After photographing the very bottom of Passo Cason di Lanza11I had an incident with Photo Moto #7. Here’s my side of the story. I had been patiently waiting in a spot for 45 minutes, for the race to pass by. He drove up on the back of motorcycle with less than two minutes to spare. After getting off the back of the moto he walked over to where I was standing and stood right in front of me. Like, right in front of me. I asked him why. He ignored me. I asked him why again, this time louder, he turned around, looked me up and down with disdain and contempt and turned back around. At that time I expressed my feelings to him in a way and manner that did not really require translation, if translation at that point was ever even required., we drove around an entire Dolomite, swinging through Austria (we think!?) for a few kilometers, rejoined the course well ahead of the lead group, and continued on to the top (1152 meters) of the second climb, Sella Nevea/Altopiano del Montasio.
The last four times we set out with the Firm Intention to find the best place on the last climb before the finish to photograph, we failed.

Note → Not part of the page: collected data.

(** * Verification of the chess-trainer engine (MinimaxAgent)

    The development embeds the evaluator ([evaluateBoard]), the searcher
    ([minimax]) and the entry point ([findBestMove]) of the minimax agent,
    and settles the properties its specification states about them.

    The agent is written against chess.js.  The library is not part of the
    repository; it enters the development as an interface, [RulesOracle],
    whose methods carry the names the agent calls them by, together with the
    few facts about the library the agent relies on ([RulesOracleLaws]).
    Every theorem holds for every implementation of the interface; a small
    scripted implementation ([Script]) is used to run the agent on concrete
    positions. *)

From Stdlib Require Import ZArith String Ascii List Lia.
From stdpp Require Import base option list strings gmap.

Local Open Scope string_scope.
Local Open Scope Z_scope.

(** ** Data of the rules library that the agent reads *)

(** chess.js: [type Color = 'w' | 'b']. *)
Inductive Color := w | b.

(** chess.js: [type PieceSymbol = 'p' | 'n' | 'b' | 'r' | 'q' | 'k'];
    the constructors are the library's exported constants. *)
Inductive PieceSymbol := PAWN | KNIGHT | BISHOP | ROOK | QUEEN | KING.

(** The string a [PieceSymbol] is at run time: always a lower-case letter,
    whatever the piece's colour. *)
Definition symbol (t : PieceSymbol) : string :=
  match t with
  | PAWN => "p" | KNIGHT => "n" | BISHOP => "b"
  | ROOK => "r" | QUEEN => "q" | KING => "k"
  end.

We drove right past/through the most beautiful sections of the climb to the very end where we were forced to deviate and park. On the way up Altopiano, past the waterfalls, past the meadows, over the creeks, through the many tunnels, up the many switchbacks, the road more narrow with every turn, the seamless corral-like, banner-covered fencing already in place, it dawned us at that we had gone oh-for-five. After parking at the top, past the deviation, in the back of the top of the mountain, we walked 3k back down and onto the face of the mountain, where it didn’t suck. We had time, it was something to do, we needed the exercise.
III Today's Notes & Observations
- The Italian Mountain Military Uniform is beautiful, in particular I like the the camouflage pattern, their mountaineering boots and, of course, the felt, asymmetrical Swiss-Alps looking hat with a feather on the side.

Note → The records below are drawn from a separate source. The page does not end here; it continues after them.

Lemma sound_add_label (data : ref_value) :
  sound h0 (h_add_label data) (fun out => exists l, out = RRef l /\ length h0 <= l).
Proof.
  unfold h_add_label.
  eapply sound_bind; [by apply sound_alloc; constructor|]. intros output Houtput.
  eapply sound_bind with (mid := fun _ => True).
  { destruct data; [apply sound_raise|apply sound_read]. }
  intros [items|elems] _; [|apply sound_raise].
  eapply sound_bind; [by apply sound_label_items|]. intros _ _.
  apply sound_ret. eauto.
Qed.

End frame.

Lemma repr_extend (t : tree) :
  forall h new v, repr h t v -> repr (h ++ new) t v.
Proof.
  induction t as [s|xs|kvs IH] using tree_ind; intros h new [s'|l]; simpl; try done.
  - apply lookup_app_l_Some.
  - intros (items & Hlook & Hall). exists items.
    split; [by apply lookup_app_l_Some|].
    clear Hlook. revert items Hall.
    induction IH as [|[k t] kvs Ht _ IHkvs]; intros [|[k' v'] items]; try done.
    intros (-> & Hv & Hall). split_and!; [done|by apply Ht|by apply IHkvs].
Qed.


(** ** The heap labeler computes what the labeler computes *)

Lemma repr_in_map (lo hi : nat) (h : heap) (kvs : list (string * tree)) (l : nat) :
  repr_in lo hi h (TMap kvs) (RRef l) <->
  lo <= l < hi /\
  exists items, h !! l = Some (ODict items) /\ Forall2 (item_repr lo hi h) kvs items.
Proof.
  simpl. apply and_iff_compat_l. apply exist_proper. intros items.
  apply and_iff_compat_l. revert items.
  induction kvs as [|[k t] kvs IH]; intros [|[k' v'] items].
  - split; [constructor|done].
  - split; [done|]. intros Hall. inversion Hall.
  - split; [done|]. intros Hall. inversion Hall.
  - rewrite IH. split.
    + intros (-> & Hv & Hall). by constructor.
    + intros Hall. inversion Hall as [|? ? ? ? [Hk Hv] Hall']; subst.
      simpl in *. by subst.
Qed.

Lemma repr_in_mono (t : tree) :
  forall lo hi lo' hi' h h' v,
    lo' <= lo -> hi <= hi' ->
    (forall l, lo <= l < hi -> h' !! l = h !! l) ->
    repr_in lo hi h t v -> repr_in lo' hi' h' t v.
Proof.
  induction t as [s|xs|kvs IH] using tree_ind;
    intros lo hi lo' hi' h h' [s'|l] Hlo Hhi Hagree; try done.
  - simpl. intros [Hl Hlook]. split; [lia|]. by rewrite Hagree.
  - rewrite !repr_in_map. intros (Hl & items & Hlook & Hall).
    split; [lia|]. exists items. split; [by rewrite Hagree|].
    clear Hlook. induction Hall as [|[k t] [k' v'] kvs items [Hk Hv] _ IHall];
      [constructor|].
    apply Forall_cons in IH as [Ht IH]. constructor; [|by apply IHall].
    split; [done|]. simpl in *. by eapply Ht.
Qed.

Lemma repr_in_repr (t : tree) :
  forall lo hi h v, repr_in lo hi h t v -> repr h t v.
Proof.
  induction t as [s|xs|kvs IH] using tree_ind; intros lo hi h [s'|l]; try done.
  - simpl. by intros [_ Hlook].
  - rewrite repr_in_map. intros (_ & items & Hlook & Hall). simpl.
    exists items. split; [done|]. clear Hlook.
    induction Hall as [|[k t] [k' v'] kvs items [Hk Hv] _ IHall]; [done|].
    apply Forall_cons in IH as [Ht IH]. simpl in *.
    split_and!; [done|by eapply Ht|by apply IHall].
Qed.

Lemma repr_repr_in (t : tree) :
  forall h v, repr h t v -> repr_in 0 (length h) h t v.
Proof.
  induction t as [s|xs|kvs IH] using tree_ind; intros h [s'|l]; try done.
  - simpl. intros Hlook. split; [|done]. apply lookup_lt_Some in Hlook. lia.
  - rewrite repr_in_map. simpl. intros (items & Hlook & Hall).
    split; [apply lookup_lt_Some in Hlook; lia|].
    exists items. split; [done|]. clear Hlook. revert items Hall.
    induction IH as [|[k t] kvs Ht _ IHkvs]; intros [|[k' v'] items]; try done.
    intros (-> & Hv & Hall). constructor; [|by apply IHkvs].
    split; [done|]. by apply Ht.
Qed.

Lemma Forall2_item_repr_mono (lo hi lo' hi' : nat) (h h' : heap)
    (kvs : list (string * tree)) (items : list (string * ref_value)) :
  lo' <= lo -> hi <= hi' ->
  (forall l, lo <= l < hi -> h' !! l = h !! l) ->
  Forall2 (item_repr lo hi h) kvs items ->
  Forall2 (item_repr lo' hi' h') kvs items.
Proof.
  intros Hlo Hhi Hagree Hall. eapply Forall2_impl; [done|].
  intros kv item [Hk Hv]. split; [done|]. by eapply repr_in_mono.
Qed.

Lemma Forall2_item_repr_set (lo hi : nat) (h : heap) (k : string) (t : tree)
    (v : ref_value) (kvs : list (string * tree)) (items : list (string * ref_value)) :
  Forall2 (item_repr lo hi h) kvs items ->
  repr_in lo hi h t v ->
  Forall2 (item_repr lo hi h) (dict_set k t kvs) (dict_set k v items).
Proof.
  intros Hall Hv. induction Hall as [|[k1 t1] [k2 v2] kvs items [Hk Ht] Hall IH]; simpl.
  - by constructor.
  - simpl in Hk. subst k2. case_decide; constructor; done.
Qed.

(** *** The operations, as equations *)

Lemma h_setitem_dict (track : nat) (k : string) (v : ref_value) (h : heap)
    (items : list (string * ref_value)) :
  h !! track = Some (ODict items) ->
  h_setitem track k v h = (<[track := ODict (dict_set k v items)]> h, Ok tt).
Proof. intros Hlook. unfold h_setitem, h_bind, h_read. by rewrite Hlook. Qed.

Lemma h_append_list (track : nat) (s : string) (h : heap) (elems : list string) :
  h !! track = Some (OList elems) ->
  h_append track s h = (<[track := OList (elems ++ [s])]> h, Ok tt).
Proof. intros Hlook. unfold h_append, h_bind, h_read. by rewrite Hlook. Qed.

Lemma h_label_leaves_refines (depth : nat) (val : list string) :
  forall sub acc node_id h acc' node_id',
    h !! sub = Some (OList acc) ->
    label_leaves depth val acc node_id = Ok (acc', node_id') ->
    h_label_leaves sub depth val node_id h = (<[sub := OList acc']> h, Ok node_id').
Proof.
  induction val as [|node val IH]; intros sub acc node_id h acc' node_id' Hlook; simpl.
  - intros [= <- <-]. unfold h_ret. by rewrite list_insert_id.
  - destruct (node_id !! depth) as [n|]; [|done]. intros Hrun.
    unfold h_bind. rewrite (h_append_list _ _ _ _ Hlook).
    erewrite IH; [|by eapply list_lookup_insert_eq, lookup_lt_Some|done].
    by rewrite list_insert_insert_eq.
Qed.

Lemma h_bind_ext {A B} (m : hM A) (k1 k2 : A -> hM B) (h : heap) :
  (forall a h', k1 a h' = k2 a h') -> h_bind m k1 h = h_bind m k2 h.
Proof. intros Hk. unfold h_bind. destruct (m h) as [h' [a|e]]; auto. Qed.

Lemma h_recur_add_label_eq (limit track : nat) (key : string) (val : ref_value)
    (depth : nat) (node_id : list nat) (h : heap) :
  h_recur_add_label (S limit) track key val depth node_id h =
  match node_id !! depth with
  | None => h_raise IndexError h
  | Some n =>
      let labeled_node := label (depth + 1) n key in
      let node_id := <[depth := n + 1]> node_id in
      (let! o :=
         match val with
         | RStr _ => h_ret None
         | RRef l => let! o := h_read l in h_ret (Some o)
         end in
       match o with
       | Some (OList elems) =>
           let! sub := h_alloc (OList []) in
           let! _ := h_setitem track labeled_node (RRef sub) in
           h_label_leaves sub (depth + 1) elems node_id
       | Some (ODict items) =>
           let! sub := h_alloc (ODict []) in
           let! _ := h_setitem track labeled_node (RRef sub) in
           h_label_items limit sub (depth + 1) items node_id
       | None =>
           let! sub := h_alloc (ODict []) in
           let! _ := h_setitem track labeled_node (RRef sub) in
           h_raise AttributeError
       end) h
  end.
Proof.
  simpl. destruct (node_id !! depth) as [n|]; [|done]. cbv zeta.
  apply h_bind_ext. intros [[items|elems]|] h1; try done.
  apply h_bind_ext. intros sub h2. apply h_bind_ext. intros _ h3.
  generalize (<[depth:=n + 1]> node_id) as nid. revert h3.
  induction items as [|[k v] items IH]; intros h3 nid; simpl; [done|].
  apply h_bind_ext. intros nid' h4. apply IH.
Qed.

Lemma h_bind_read {A} (l : nat) (k : object -> hM A) (h : heap) (o : object) :
  h !! l = Some o -> h_bind (h_read l) k h = k o h.
Proof. intros Hlook. unfold h_bind, h_read. by rewrite Hlook. Qed.

Lemma h_bind_alloc {A} (o : object) (k : nat -> hM A) (h : heap) :
  h_bind (h_alloc o) k h = k (length h) (h ++ [o]).
Proof. done. Qed.

Lemma h_bind_setitem {A} (track : nat) (key : string) (v : ref_value)
    (k : unit -> hM A) (h : heap) (items : list (string * ref_value)) :
  h !! track = Some (ODict items) ->
  h_bind (h_setitem track key v) k h
  = k tt (<[track := ODict (dict_set key v items)]> h).
Proof. intros Hlook. unfold h_bind at 1. by rewrite (h_setitem_dict _ _ _ _ _ Hlook). Qed.

(** The heap after a new object [o] was linked under [key] in the
    dictionary [track]. *)
Lemma linked_lookups (h : heap) (track : nat) (o : object) (key : string)
    (items : list (string * ref_value)) :
  h !! track = Some (ODict items) ->
  let h2 := <[track := ODict (dict_set key (RRef (length h)) items)]> (h ++ [o]) in
  length h2 = S (length h) /\
  h2 !! length h = Some o /\
  h2 !! track = Some (ODict (dict_set key (RRef (length h)) items)) /\
  (forall l, l < length h -> l <> track -> h2 !! l = h !! l).
Proof.
  intros Hlook. cbv zeta. pose proof (lookup_lt_Some _ _ _ Hlook) as Hlt.
  split_and!.
  - rewrite length_insert, length_app. simpl. lia.
  - rewrite list_lookup_insert_ne by lia. by apply list_lookup_middle.
  - apply list_lookup_insert_eq. rewrite length_app. lia.
  - intros l Hl Hne. rewrite list_lookup_insert_ne by done. by apply lookup_app_l.
Qed.

Lemma items_refined_of_entries (kvs : list (string * tree)) :
  Forall (fun kv => entry_refined kv.2) kvs -> items_refined kvs.
Proof.
  induction 1 as [|[k t] kvs Ht _ IH];
    intros limit depth track track_pure node_id h items vitems base track_pure' node_id'
           Hlimit Hrun Hvitems Hbase Htrack Hitems.
  - inversion Hvitems; subst. simpl in Hrun. injection Hrun as <- <-.
    exists h, items. simpl. unfold h_ret. split_and!; done.
  - inversion Hvitems as [|? [k' v'] ? vitems' [Hk Hv] Hrest]; subst.
    simpl in Hk, Hv, Ht, Hrun. subst k'.
    apply bind_Ok in Hrun as ([track1 nid1] & Hentry & Hrun).
    destruct (Ht limit k depth track track_pure node_id h items v' base track1 nid1
                Hlimit Hentry Hv Hbase Htrack Hitems)
      as (h1 & items1 & Hrun1 & Hlen1 & Hagree1 & Htrack1 & Hitems1).
    pose proof (lookup_lt_Some _ _ _ Htrack) as Hlt.
    destruct (IH limit depth track track1 nid1 h1 items1 vitems' base
                track_pure' node_id')
      as (h' & items' & Hrun' & Hlen' & Hagree' & Htrack' & Hitems').
    { apply recur_add_label_length in Hentry. lia. }
    { done. }
    { eapply Forall2_item_repr_mono; [| |
        |exact Hrest]; [lia|done|].
      intros l Hl. apply Hagree1; lia. }
    { done. }
    { done. }
    { done. }
    exists h', items'. split_and!; try done.
    + simpl. unfold h_bind. by rewrite Hrun1.
    + lia.
    + intros l Hl Hne. rewrite Hagree' by (done || lia). by apply Hagree1.
Qed.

- Today one of the GMSVs (Giro Merchandise Sprinter Van) skidded to a stop at the bottom of a well spectated switchback, the driver rolled down the windows, turned Gangnam Style up as loud as possible, then began beeping and rocking the van from side to side. This event lasted for approximately 30 seconds.
- I watched one moto driver share his apple with another moto driver in the shade of a tree.
- Following the Blue Dot today was challenging, a lot of “stay to the left, go to the right.”
- On a bridge over a glacial river, the sound dozens of pink streamers stretched from the top of a street light to a railing on the side walk below make in the wind.
- Meeting Antonio from Treviso: I found Antonio, dressed in an orange hi-vis waterproof/breathable worksuit, leaning against a hand railing, staring (just staring) at some Giro girls lying in the sun in the grass a few feet away from his feet. After photographing that particular tableau, we started talking. First, he asked me if I was German. Then, when he learned that I was American, he told me that he is a very big fan of the Los Angeles Lakers, and that it’s a shame about Kobe Bryant, who was, according to Antonio, “kaput.” To drive the kaput-thing home he made the noise people make when attempting to imitate the sound an explosion makes, coordinated with the bomb-going-off arms in the air move. Then we shook hands “bro-style” at which point he executed “the snap” finishing move.
- Peering into a dark tunnel and listening to several Pros chit-chat (Italian, I think) their way to the top with 2 kilometers to go. Rigoberto did his thing. Cadel hung tight. Nibali sat tight. The race was over. These dudes were just commuting.
- The race finished in an APLINE WONDERLAND. On the way to the car after the dance party and product toss exhibition in the parking lot, we passed a group of friends walking back to their car carrying tele-skis covered in slush and wearing rucksacks rigged with ice axes, ropes, crampons, etc.
- Slovenia is rad. Big-time.
- This despite the fact that a 3-foot blue Ethernet cable is required to access the internet in room 207 of the Hotel-Penzion Boka Bovec, from which room this report was filed.